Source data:
—————

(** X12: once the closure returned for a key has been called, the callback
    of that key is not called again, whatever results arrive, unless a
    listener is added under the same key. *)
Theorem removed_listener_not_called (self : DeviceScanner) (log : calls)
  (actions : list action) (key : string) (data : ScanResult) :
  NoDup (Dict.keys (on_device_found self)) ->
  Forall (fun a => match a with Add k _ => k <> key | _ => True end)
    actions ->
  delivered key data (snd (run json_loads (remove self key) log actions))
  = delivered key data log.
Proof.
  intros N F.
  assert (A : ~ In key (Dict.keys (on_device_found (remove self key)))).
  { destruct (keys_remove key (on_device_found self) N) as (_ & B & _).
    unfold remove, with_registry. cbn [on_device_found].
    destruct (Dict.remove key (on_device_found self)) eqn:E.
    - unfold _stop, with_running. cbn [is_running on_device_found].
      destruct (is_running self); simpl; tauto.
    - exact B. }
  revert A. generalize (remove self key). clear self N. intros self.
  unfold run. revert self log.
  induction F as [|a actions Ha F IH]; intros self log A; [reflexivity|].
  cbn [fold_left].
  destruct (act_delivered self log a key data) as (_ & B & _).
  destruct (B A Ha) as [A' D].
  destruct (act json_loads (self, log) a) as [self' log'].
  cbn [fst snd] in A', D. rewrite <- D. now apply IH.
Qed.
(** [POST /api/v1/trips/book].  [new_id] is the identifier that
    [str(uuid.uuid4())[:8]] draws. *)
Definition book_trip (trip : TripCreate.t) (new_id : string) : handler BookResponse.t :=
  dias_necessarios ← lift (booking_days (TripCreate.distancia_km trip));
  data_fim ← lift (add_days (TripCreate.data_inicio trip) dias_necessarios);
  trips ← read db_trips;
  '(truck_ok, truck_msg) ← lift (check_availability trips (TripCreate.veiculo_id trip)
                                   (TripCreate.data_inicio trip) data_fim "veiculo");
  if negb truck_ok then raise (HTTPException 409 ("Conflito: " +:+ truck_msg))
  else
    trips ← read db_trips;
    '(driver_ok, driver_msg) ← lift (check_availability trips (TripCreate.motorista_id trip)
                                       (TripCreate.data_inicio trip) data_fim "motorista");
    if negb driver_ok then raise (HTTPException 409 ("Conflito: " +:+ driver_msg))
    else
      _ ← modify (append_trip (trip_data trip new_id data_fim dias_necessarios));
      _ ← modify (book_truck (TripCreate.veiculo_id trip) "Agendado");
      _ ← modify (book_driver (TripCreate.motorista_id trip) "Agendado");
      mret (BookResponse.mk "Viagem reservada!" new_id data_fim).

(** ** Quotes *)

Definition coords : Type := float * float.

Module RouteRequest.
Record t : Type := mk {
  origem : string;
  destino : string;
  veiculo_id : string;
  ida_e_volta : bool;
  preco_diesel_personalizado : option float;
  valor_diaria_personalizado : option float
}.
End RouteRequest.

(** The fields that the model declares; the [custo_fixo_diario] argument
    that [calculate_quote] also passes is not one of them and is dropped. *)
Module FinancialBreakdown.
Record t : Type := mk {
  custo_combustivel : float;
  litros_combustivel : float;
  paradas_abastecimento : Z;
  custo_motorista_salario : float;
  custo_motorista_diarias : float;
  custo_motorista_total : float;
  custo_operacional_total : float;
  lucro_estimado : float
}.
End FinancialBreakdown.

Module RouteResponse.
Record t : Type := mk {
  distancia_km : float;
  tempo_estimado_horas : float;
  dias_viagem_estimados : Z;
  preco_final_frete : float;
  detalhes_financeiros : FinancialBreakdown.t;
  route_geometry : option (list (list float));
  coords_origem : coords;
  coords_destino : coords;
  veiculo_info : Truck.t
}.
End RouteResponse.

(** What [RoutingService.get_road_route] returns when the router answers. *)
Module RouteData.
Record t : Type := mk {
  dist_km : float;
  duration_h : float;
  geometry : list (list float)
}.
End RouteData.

—————

-- Your instructions --
Using the entries above, give again exactly the lines from the line holding "self) N) as (_ & B & _)." through the line holding "unfold run. revert self log.". Include both end lines and nothing else.

-- Exercise output --
  { destruct (keys_remove key (on_device_found self) N) as (_ & B & _).
    unfold remove, with_registry. cbn [on_device_found].
    destruct (Dict.remove key (on_device_found self)) eqn:E.
    - unfold _stop, with_running. cbn [is_running on_device_found].
      destruct (is_running self); simpl; tauto.
    - exact B. }
  revert A. generalize (remove self key). clear self N. intros self.
  unfold run. revert self log.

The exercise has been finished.